Lemma emit_inv q roots m : inv q roots m → q_mode q = Emit →
  (∃ m', search_step q = Some (inl (retire q)) ∧ inv (retire q) roots m' ∧ lexlt m' m) ∨
  (∃ b q' roots' m', search_step q = Some (inr (Some b, q')) ∧ inv q' roots' m' ∧ roots ≡ₚ bval b :: roots' ∧
    complete_row b ∧ lexlt m' m).
Proof.
  intros Hi Hmode. destruct Hi as [Hdone|B0 ds d rest B r0 r1 m0 m1 st0 st1 Hcore Hds Hd Hst Hb Ht]; [congruence|].
  unfold EngineSpec.top in Ht. rewrite Hmode in Ht. destruct Ht as (-> & HB & Hu & Hall & Hpl & Hem & Hwid & Hok & -> & ->).
  assert (∃ sel, frontier q = Some (batch (q_bindings q) (d_block d) sel (q_slots q) (q_parallel q)) ∧
    sel_ok sel ∧ sel_rows sel = seq 0 (d_rows d)) as (sel & Hf & Hsok & Hsr).
  { unfold frontier. rewrite Hd, Hds, lookup_depths. cbn [mbind option_bind]. unfold d_selection. rewrite Hpl.
    destruct (sel_identity_spec (d_rows d)) as (sel & Hs & ? & ?); [lia|]. exists sel. simpl. by rewrite Hs. }
  unfold next_step, try_step. rewrite Hmode, Hd, Hds, lookup_depths. cbn [mbind option_bind]. rewrite Hf. cbn [mbind option_bind].
  unfold f_len. cbn [batch f_select]. rewrite sel_len_rows, Hsr, length_seq.
  destruct (Nat.ltb_spec (d_emit d) (d_rows d)) as [Hlt|Hge].
  - right. replace (d_rows d - d_emit d) with (S (d_rows d - S (d_emit d))) in * by lia. simpl in Hok.
    apply Forall_cons in Hok as [[[Hfit Hbok] Hest] Hok].
    rewrite (f_row_spec _ _ (d_emit d)); [|done|simpl; by rewrite Hsr, lookup_seq_lt by lia|simpl; by rewrite (cr_slots _ _ _ _ _ Hcore)].
    cbn [mbind option_bind]. rewrite (set_depth_mid q ds d rest) by done. cbn [mbind option_bind].
    simpl. rewrite HB, (cr_slots _ _ _ _ _ Hcore). eexists _, _, _, _. split; [done|]. split; [|split; [|split]].
    + eapply (inv_run _ _ _ _ B0 ds (with_emit d (S (d_emit d))) rest B r0 _ m0 [d_rows d - S (d_emit d)] st0 []);
        [destruct Hcore; by split|done|done|done|done|].
      unfold EngineSpec.top. simpl. rewrite Hmode. split_and!; try done.
    + simpl. symmetry. apply Permutation_middle.
    + split; [done|]. simpl. apply vs_ext; [apply (below_facts _ _ _ _ _ _ _ _ _ _ Hb)|apply co_variables|]. intros v Hv.
      destruct (is_set vars v) eqn:Ev; [by apply Hall|]. apply not_true_iff_false. intros Hs.
      apply (cr_bound _ _ _ _ _ Hcore) in Hs; [congruence|done].
    + apply lexlt_app, lex_head. lia.
  - left. assert (d_rows d - d_emit d = 0) as -> by lia. simpl.
    destruct (retire_inv c slots width Hwidth Hslots q B0 ds d rest B r0 m0 0 st0) as (m' & Hi & Hm); try done.
    { by rewrite Hst, app_nil_r. }
    exists m'. split_and!; [done| |done]. by rewrite app_nil_r.
Qed.
(* ===== verification/QueryJoin.v ===== *)
(** * QueryJoin: conjunctive queries over trible sets

    The engine of [Engine] over an [Intersection] of triple patterns: what
    [find!] with [and!] and [pattern!] runs.  The levels of the search stay
    within their 32-bit indexes because a proposer hands out at most a value per
    row of the frontier and trible of its set. *)

From S2P Require Import Prelude Lex VariableSet OwnerCover ByteTable KeySchema PatchHash Branch Head Algebra.
From S2P Require Import Machine Trible TribleSet Liveness Query Constraints Intersection.
From S2P Require Import TribleIndex TriblePattern TriblePatternSpec.
From S2P Require Import Engine EngineRows EnginePlan EngineSpec EngineSteps EngineSearch.

Open Scope nat_scope.

(** ** Bounds of proposals *)

(** [c] appends at most [m] candidates per row. *)
Class ProposeSmall (c : Constraint) (m : nat) : Prop :=
  proposes_small v f b b' : (v < 128)%N → is_set (Query.variables c) v = true →
    is_set (f_bound f) v = false → frontier_ok f → pb_ok b → Query.propose c v f b = Some b' → pb_len b' <= pb_len b + f_len f * m.

#[global] Instance pattern_small sip rand_hash parallel threads c : ts_ok sip rand_hash (in_set c) → pattern_ok c →
  ProposeSmall (constraint sip rand_hash parallel threads c) (size (rows sip (in_set c))).
Proof.
  intros Hs Hc v f b b' Hv Hvars Hu Hf Hb Hp. simpl in Hvars. rewrite pattern_variables in Hvars by done.
  by eapply propose_small.
Qed.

# # # # #

* EXERCISE AIM
Gather up every line in the data above that contains the word "roots", copying each one.

* PROBLEM SOLUTION
Lemma emit_inv q roots m : inv q roots m → q_mode q = Emit →
  (∃ m', search_step q = Some (inl (retire q)) ∧ inv (retire q) roots m' ∧ lexlt m' m) ∨
  (∃ b q' roots' m', search_step q = Some (inr (Some b, q')) ∧ inv q' roots' m' ∧ roots ≡ₚ bval b :: roots' ∧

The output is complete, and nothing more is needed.